__YOUR INSTRUCTIONS__. Which lines below contain "tweakListOptions"? Copy every one of them.

[Stored data]
▬▬▬
(** [cache.GenericLister]: a view of the informer's indexer for one resource. *)
Record GenericLister : Type := mkLister { lister_resource : schema.GroupVersionResource }.

Definition NewFilteredDynamicInformer (client : Client)
    (resource : schema.GroupVersionResource) (namespace : string) (resync : Z)
    (indexers : gmap string cache.IndexFunc)
    (tweakListOptions : option (ListOptions -> ListOptions)) : GenericInformer :=
  {| inf_client := client; inf_resource := resource; inf_namespace := namespace;
     inf_resync := resync; inf_indexers := indexers;
     inf_tweakListOptions := tweakListOptions;
     inf_store := ∅; inf_listeners := [] |}.

Definition informer_Lister (informer : GenericInformer) : GenericLister :=
  {| lister_resource := inf_resource informer |}.

(** [type K8sResourceWatcher struct]; [stop] is the channel, as the number
    of signals waiting on it ([make(chan struct{})] has none). *)
Record K8sResourceWatcher : Type := mkWatcher {
  Gvr : schema.GroupVersionResource;
  Namespace : string;
  queue : workqueue.RateLimitingQueue;
  informer : GenericInformer;
  lister : GenericLister;
  stop : nat
}.

(** The body of [for k, v := range indexers { defaultIndexers[k] = v }]. *)
Definition merge_indexers (defaultIndexers indexers : gmap string cache.IndexFunc)
  : gmap string cache.IndexFunc :=
  map_fold (fun k v acc => <[k := v]> acc) defaultIndexers indexers.

(** The indexer set [NewDynamicWatcher] hands to the informer. *)
Definition NewDynamicWatcher_indexers (indexers : gmap string cache.IndexFunc)
  : gmap string cache.IndexFunc :=
  let defaultIndexers : gmap string cache.IndexFunc :=
    {[ cache.NamespaceIndex := cache.MetaNamespaceIndexFunc ]} in
  if bool_decide (0 < size indexers)
  then merge_indexers defaultIndexers indexers
  else defaultIndexers.

(** [func NewDynamicWatcher]: the [Gvr] field is not set by the struct
    literal and keeps its zero value. *)
Definition NewDynamicWatcher (client : Client) (resource : schema.GroupVersionResource)
    (namespace : string) (resync : Z) (indexers : gmap string cache.IndexFunc)
    (listOptionsFunc : option (ListOptions -> ListOptions)) : K8sResourceWatcher :=
  let defaultIndexers := NewDynamicWatcher_indexers indexers in
  let informer :=
    NewFilteredDynamicInformer client resource namespace resync defaultIndexers
      listOptionsFunc in
  let queue := workqueue.NewRateLimitingQueue in
  {| Gvr := schema.GroupVersionResource_zero;
     Namespace := namespace;
     queue := queue;
     informer := informer;
     stop := 0;
     lister := informer_Lister informer |}.

(** [lister.ByNamespace(namespace).List(selector)] with the selector
    [labels.Everything()]: all objects for the empty namespace, otherwise
    the namespace index, and a scan of the store if the index fails. *)
Definition ByNamespace_List (informer : GenericInformer) (namespace : string)
  : list Object * option error :=
  let all := snd <$> map_to_list (inf_store informer) in
  if bool_decide (namespace = "") then (all, None)
  else
    match cache.Index (inf_indexers informer) (inf_store informer) cache.NamespaceIndex
            {| obj_namespace := namespace; obj_name := ""; resourceVersion := "" |} with
    | Ok found => (found, None)
    | Err _ => (filter (fun m => obj_namespace m = namespace) all, None)
    end.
▬▬▬
__TASK OUTPUT__.
    (tweakListOptions : option (ListOptions -> ListOptions)) : GenericInformer :=
     inf_tweakListOptions := tweakListOptions;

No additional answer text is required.